Monday, February 7, 2011
Book Review: The Beginning Reader's Bible
Mainly, because I had to pry this Bible out of Amy's hands!
With five kids, we've seen a lot - and I mean a LOT - of children's bibles come and go in our house. They've been read and re-read, handed down, taped together, and toted to and from church for years. Yurii will even freely admit that his first overview of the Old Testament came from reading Kathryn's Children's Bible to her every night!
So when I had a chance to review The Beginning Reader's Bible (distributed by Thomas Nelson), I jumped. Amy didn't really have her very own Bible, and this was a great opportunity.
First, the nitty-gritty. This is an oversized volume, with a nice binding and stitching that appears sturdy enough for little hands. The pages are full-sized illustrations, with selected Scripture texts inserted to tell the story. All scripture is taken from the International Children's Bible. As such, it's not the full Bible, but rather a collection of stories - the title there is a little misleading. Also slightly misleading is the name "Beginning Reader's Bible" - with words like "language", "everyone", and "Babylonia", it's hardly for true beginning readers.

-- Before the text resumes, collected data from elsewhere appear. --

(** [p] holds at every node of a descriptor. *)
Fixpoint mongo_all (p : mongo -> bool) (m : mongo) : bool :=
  p m &&
  match m with
  | MkMongo one _ _ props _ _ _ addl its _ _ _ _ _ _ _ _ _ =>
      match one with Some l => forallb (mongo_all p) l | None => true end &&
      match props with
      | Some ps => forallb (fun '(_, v) => mongo_all p v) ps
      | None => true
      end &&
      match addl with Some (inr a) => mongo_all p a | _ => true end &&
      match its with
      | Some (inl x) => mongo_all p x
      | Some (inr l) => forallb (mongo_all p) l
      | None => true
      end
  end.

Section ZodDeepInd.
Variable P : zod -> Prop.
Hypothesis HOptional : forall i, P i -> P (ZOptional i).
Hypothesis HNullable : forall i, P i -> P (ZNullable i).
Hypothesis HUnion : forall l, Forall P l -> P (ZUnion l).
Hypothesis HObject :
  forall sh uk, Forall (fun kv => P (snd kv)) sh -> P (ZObject sh uk).
Hypothesis HRecord : forall v, P v -> P (ZRecord v).
Hypothesis HArray : forall e mn mx, P e -> P (ZArray e mn mx).
Hypothesis HEffects : forall s e, P s -> P (ZEffects s e).
Hypothesis HUndefined : P ZUndefined.
Hypothesis HString : forall c, P (ZString c).
Hypothesis HNumber : forall c, P (ZNumber c).
Hypothesis HBoolean : P ZBoolean.
Hypothesis HDate : P ZDate.
Hypothesis HEnum : forall v, P (ZEnum v).
Hypothesis HNativeEnum : forall v, P (ZNativeEnum v).
Hypothesis HAny : P ZAny.
Hypothesis HOther : forall n, P (ZOtherType n).

(** Induction on Zod schemas that reaches the members of unions and the
    fields of objects. *)
Fixpoint zod_deep_ind (z : zod) : P z :=
  match z with
  | ZOptional i => HOptional i (zod_deep_ind i)
  | ZNullable i => HNullable i (zod_deep_ind i)
  | ZUndefined => HUndefined
  | ZUnion l =>
      HUnion l ((fix go (l : list zod) : Forall P l :=
                   match l with
                   | [] => Forall_nil _
                   | x :: r => Forall_cons x (zod_deep_ind x) (go r)
                   end) l)
  | ZObject sh uk =>
      HObject sh uk
        ((fix go (sh : list (string * zod))
            : Forall (fun kv => P (snd kv)) sh :=
            match sh with
            | [] => Forall_nil _
            | (k, v) :: r =>
                Forall_cons (P := fun kv => P (snd kv)) (k, v)
                  (zod_deep_ind v) (go r)
            end) sh)
  | ZRecord v => HRecord v (zod_deep_ind v)
  | ZArray e mn mx => HArray e mn mx (zod_deep_ind e)
  | ZString c => HString c
  | ZNumber c => HNumber c
  | ZBoolean => HBoolean
  | ZDate => HDate
  | ZEnum v => HEnum v
  | ZNativeEnum v => HNativeEnum v
  | ZAny => HAny
  | ZEffects s e => HEffects s e (zod_deep_ind s)
  | ZOtherType n => HOther n
  end.
End ZodDeepInd.

Lemma existsb_objectId_In (checks : list string_check) :
  In (SRegex objectIdPattern) checks -> existsb is_objectId_check checks = true.
Proof.
  intro H. apply existsb_exists. exists (SRegex objectIdPattern).
  split; [exact H | apply String.eqb_refl].
Qed.

(** C1: a string schema carrying the identifier-pattern regex (in particular
    one whose only check is that regex) becomes the bare descriptor
    [{bsonType: 'objectId'}], with no length or pattern keys, and that
    descriptor converts back to [z.string().regex(objectIdPattern)]. *)
Theorem objectId_string_roundtrip (checks : list string_check) :
  In (SRegex objectIdPattern) checks ->
  zodToBsonSchema (ZString checks) = Ok (mk_bson "objectId") /\
  minLength (mk_bson "objectId") = None /\
  maxLength (mk_bson "objectId") = None /\
  pattern (mk_bson "objectId") = None /\
  mongoSchemaToZod (mk_bson "objectId") = Ok (ZString [SRegex objectIdPattern]).
Proof.
  intro H. simpl. rewrite (existsb_objectId_In checks H).
  repeat split; reflexivity.
Qed.

Lemma objectId_string_roundtrip_witness :
  In (SRegex objectIdPattern) [SRegex objectIdPattern] /\
  zodToBsonSchema zodObjectId = Ok (mk_bson "objectId") /\
  mongoSchemaToZod (mk_bson "objectId") = Ok zodObjectId.
Proof.
  split; [left; reflexivity |].
  destruct (objectId_string_roundtrip [SRegex objectIdPattern]
              (or_introl eq_refl)) as (H1 & _ & _ & _ & H5).
  split; assumption.
Defined.

(** C8: [createMongoValidator] returns the one-entry object
    [{ $jsonSchema: zodToBsonSchema(z) }] when the conversion succeeds, and
    throws exactly the conversion's exception otherwise. *)
Theorem createMongoValidator_single_key (z : zod) :
  match createMongoValidator z, zodToBsonSchema z with
  | Ok v, Ok d => v = [("$jsonSchema", d)] /\ length v = 1
  | Err e1, Err e2 => e1 = e2
  | _, _ => False
  end.
Proof.
  unfold createMongoValidator. destruct (zodToBsonSchema z); simpl; auto.
Qed.

(** C9: a descriptor without [oneOf] whose [bsonType] has no branch in
    [mongoSchemaToZod] makes it throw [Unsupported BSON type: <kind>]. *)
Theorem unsupported_kind_throws (m : mongo) (bt : string) :
  oneOf m = None -> bsonType m = Some bt -> ~ In bt handled_kinds ->
  mongoSchemaToZod m = Err ("Unsupported BSON type: " ++ bt).
Proof.
  intros Hone Hbt Hnot. destruct m as [one b ? ? ? ? ? ? ? ? ? ? ? ? ? ? ? ?].
  simpl in Hone, Hbt. subst one b. unfold handled_kinds in Hnot. simpl in Hnot.
  simpl. unfold is_bson; simpl.
  repeat match goal with
  | |- context [String.eqb bt ?s] =>
      let E := fresh in
      destruct (String.eqb bt s) eqn:E;
      [apply String.eqb_eq in E; subst bt; exfalso; apply Hnot; tauto |]
  end.
  reflexivity.
Qed.

Lemma unsupported_kind_throws_witness :
  mongoSchemaToZod (mk_bson "timestamp") = Err "Unsupported BSON type: timestamp".
Proof.
  apply (unsupported_kind_throws (mk_bson "timestamp") "timestamp");
    [reflexivity | reflexivity | simpl; intuition discriminate].
Defined.

(** C10: with nullable widening, a nullable schema becomes
    [{oneOf: [{bsonType: 'null'}, inner]}], and converting that descriptor
    back always throws [Unsupported BSON type: null]. *)
Theorem nullable_never_roundtrips (z : zod) (d : mongo) :
  zodToBsonSchema (ZNullable z) = Ok d ->
  (exists l, oneOf d = Some l /\ In (mk_bson "null") l) /\
  mongoSchemaToZod d = Err "Unsupported BSON type: null".
Proof.
  simpl. destruct (zodToBsonSchema z) as [inner | e]; simpl; intro H;
    inversion H; subst; clear H.
  split.
  - exists [mk_bson "null"; inner]. split; [reflexivity | left; reflexivity].
  - reflexivity.
Qed.

Lemma nullable_never_roundtrips_witness :
  zodToBsonSchema (ZNullable ZBoolean) = Ok (mk_oneOf [mk_bson "null"; mk_bson "bool"]) /\
  mongoSchemaToZod (mk_oneOf [mk_bson "null"; mk_bson "bool"])
    = Err "Unsupported BSON type: null".
Proof.
  split; [reflexivity |].
  apply (proj2 (nullable_never_roundtrips ZBoolean _ eq_refl)).
Defined.

(** C5: a [oneOf] descriptor with a single member is still converted to a
    [z.union] of that one member; the [items] list of an array descriptor,
    by contrast, has its one-member case unwrapped. *)
Theorem oneOf_single_member_wrapped :
  mongoSchemaToZod (mk_oneOf [mk_bson "bool"]) = Ok (ZUnion [ZBoolean]) /\
  ZUnion [ZBoolean] <> ZBoolean /\
  mongoSchemaToZod (set_items (inr [mk_bson "bool"]) (mk_bson "array"))
    = Ok (ZArray ZBoolean None None).
Proof.
  split; [reflexivity | split; [discriminate | reflexivity]].
Qed.

(** C3: the number case copies [min] and [max] checks onto the
    alternatives and narrows them on [int], but drops a [multipleOf]
    check: [z.number().multipleOf(5)] gives the four plain numeric kinds. *)
Theorem number_multipleOf_dropped :
  zodToBsonSchema (ZNumber [NMultipleOf 5]) = Ok (mk_oneOf numbers) /\
  Forall (fun a => multipleOf a = None) numbers /\
  zodToBsonSchema (ZNumber [NMin 1; NInt])
    = Ok (mk_oneOf [set_minimum 1 (mk_bson "int"); set_minimum 1 (mk_bson "long")]).
Proof.
  split; [reflexivity |]. split; [repeat constructor | reflexivity].
Qed.

(** C2: the uniqueness refinement [new Set(items).size === items.length]
    compares objects by reference: it accepts [["x","y"]], rejects
    [["x","x"]], and accepts two distinct but structurally equal objects. *)
Theorem uniqueItems_reference_equality :
  let d := set_uniqueItems true
             (set_items (inl (set_properties [] (mk_bson "object")))
                        (mk_bson "array")) in
  mongoSchemaToZod d
    = Ok (ZEffects (ZArray (ZObject [] UKPassthrough) None None) ERefineUniqueItems) /\
  effect_check ERefineUniqueItems (JArr 0 [JStr "x"; JStr "y"]) = true /\
  effect_check ERefineUniqueItems (JArr 0 [JStr "x"; JStr "x"]) = false /\
  structurally_equal (JObj 1 []) (JObj 2 []) /\
  effect_check ERefineUniqueItems (JArr 0 [JObj 1 []; JObj 2 []]) = true.
Proof.
  repeat split; reflexivity.
Qed.

Lemma string_check_fold (checks : list string_check) (s : mongo) :
  fold_left string_check_step checks s =
  MkMongo (oneOf s) (bsonType s) (enum s) (properties s) (required s)
    (minProperties s) (maxProperties s) (additionalProperties s) (items s)
    (minItems s) (maxItems s) (uniqueItems s)
    (last_from min_of checks (minLength s))
    (last_from max_of checks (maxLength s))
    (last_from pattern_of checks (pattern s))
    (minimum s) (maximum s) (multipleOf s).
Proof.
  revert s. induction checks as [| c rest IH]; intro s.
  - destruct s; reflexivity.
  - simpl. rewrite IH. destruct c; reflexivity.
Qed.

(** C4 (counterexample): a regex check followed by an email check does not
    both reach the descriptor: the email pattern overwrites the regex. *)
Lemma string_regex_and_email_not_composed :
  zodToBsonSchema (ZString [SRegex "^a"; SEmail])
    = Ok (set_pattern emailPattern (mk_bson "string")) /\
  pattern (set_pattern emailPattern (mk_bson "string")) <> Some "^a".
Proof.
  split; [reflexivity | discriminate].
Qed.

(** C4 (amended): without the identifier-pattern regex, a string schema
    becomes a [string] descriptor whose [minLength] and [maxLength] come
    from the last [min] and [max] checks and whose [pattern] comes from the
    last regex-or-email check (its source, or the fixed email pattern);
    these compose, but of several regex / email checks only the last one
    is kept; no other key is set. *)
Theorem string_constraints_last_wins (checks : list string_check) :
  existsb is_objectId_check checks = false ->
  zodToBsonSchema (ZString checks) =
  Ok (MkMongo None (Some "string") None None None None None None None None
        None None (last_from min_of checks None) (last_from max_of checks None)
        (last_from pattern_of checks None) None None None).
Proof.
  intro H. simpl. rewrite H. rewrite string_check_fold. reflexivity.
Qed.

Lemma string_constraints_last_wins_witness :
  zodToBsonSchema (ZString [SMin 2; SMax 9; SRegex "^a"])
    = Ok (set_pattern "^a" (set_maxLength 9 (set_minLength 2 (mk_bson "string")))).
Proof.
  rewrite (string_constraints_last_wins [SMin 2; SMax 9; SRegex "^a"] eq_refl).
  reflexivity.
Defined.

Lemma shape_entries_loop_required (conv : zod -> result mongo)
    (l : list (string * zod)) (pr : list (string * mongo) * list string) :
  shape_entries_loop conv l = Ok pr ->
  snd pr = map fst (filter (fun kv => negb (is_optional (snd kv))) l).
Proof.
  revert pr. induction l as [| [key value] rest IH]; intros pr H; simpl in H.
  - inversion H. reflexivity.
  - destruct (conv value); [| discriminate]. simpl in H.
    destruct (shape_entries_loop conv rest) as [pr' |]; [| discriminate].
    simpl in H. inversion H; subst; clear H. simpl.
    rewrite (IH pr' eq_refl). destruct (is_optional value); reflexivity.
Qed.

Lemma in_required_filter (k : string) (l : list (string * zod)) :
  In k (map fst (filter (fun kv => negb (is_optional (snd kv))) l)) <->
  exists v, In (k, v) l /\ is_optional v = false.
Proof.
  rewrite in_map_iff. split.
  - intros [[k' v] [Hk Hin]]. simpl in Hk. subst k'.
    apply filter_In in Hin. destruct Hin as [Hin Hopt].
    exists v. split; [exact Hin |]. simpl in Hopt.
    destruct (is_optional v); [discriminate | reflexivity].
  - intros [v [Hin Hopt]]. exists (k, v). split; [reflexivity |].
    apply filter_In. split; [exact Hin | simpl; rewrite Hopt; reflexivity].
Qed.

More nitty-gritty. At the end of each Bible story are sections entitled "Remember God's Word", "Do God's Word", and "Pray God's Word", designed for application in young lives. The very end of the Bible has a list of familiar passages (such as the Ten Commandments and the 23rd Psalm), books of the Bible, a Scripture reading plan, and a Scripture memory plan.
Now, some impressions. Let's start with the six-year old.
I'll have to say that Amy LOVES this Bible. She's a fairly good reader, so she can read almost all of it herself. She loves the feel of the book, loves the vivid illustrations, and loves the ribbon bookmark that is attached! When it first arrived, she pored over it, reading the stories and telling me all about them. One favorite: the Tower of Babel - at the end, it has a chart that shows how to say "God Loves You" in about 8 different languages.
As I said before, it's not really a Bible. It's a nice-quality Bible storybook. I really wish the folks at Thomas Nelson had called it the "Read-to-Me Bible Storybook"; it's a pet peeve of mine, that kids think the Bible is a collection of stories. But enough about that.
The stories chosen are a nice sample - I wish the New Testament had a little more meat in it, but they do include 2 stories from Acts (the coming of the Holy Spirit and Paul's conversion) and the description of heaven from Revelation. The supplements at the end are helpful - most children's Bibles don't list the 12 tribes of Israel, for example. The illustrations are very nice, but not stunning. The illustrations really are the main show, here- the text is only a small part of the page.
Overall, it's a nice Bible storybook. It would be a great gift for a child who enjoys Bible stories, but not for a young reader who's ready for a Bible text to follow along with during family worship or church service.
So while I'll let Amy continue to enjoy her new storybook, I'm back in the search for a Bible with full text, sturdy enough to withstand her 6 year-old exuberance, preferably in the ESV translation.
Disclosure of Material Connection: I received this book free from Thomas Nelson publishers as part of their Blogger Review Program. I was not required to write a positive review. The opinions I have expressed are my own. I am disclosing this in accordance with the Federal Trade Commissions's 16 CFR, Part 255: "Guides Concerning the Use of Endorsements and Testimonials in Advertising."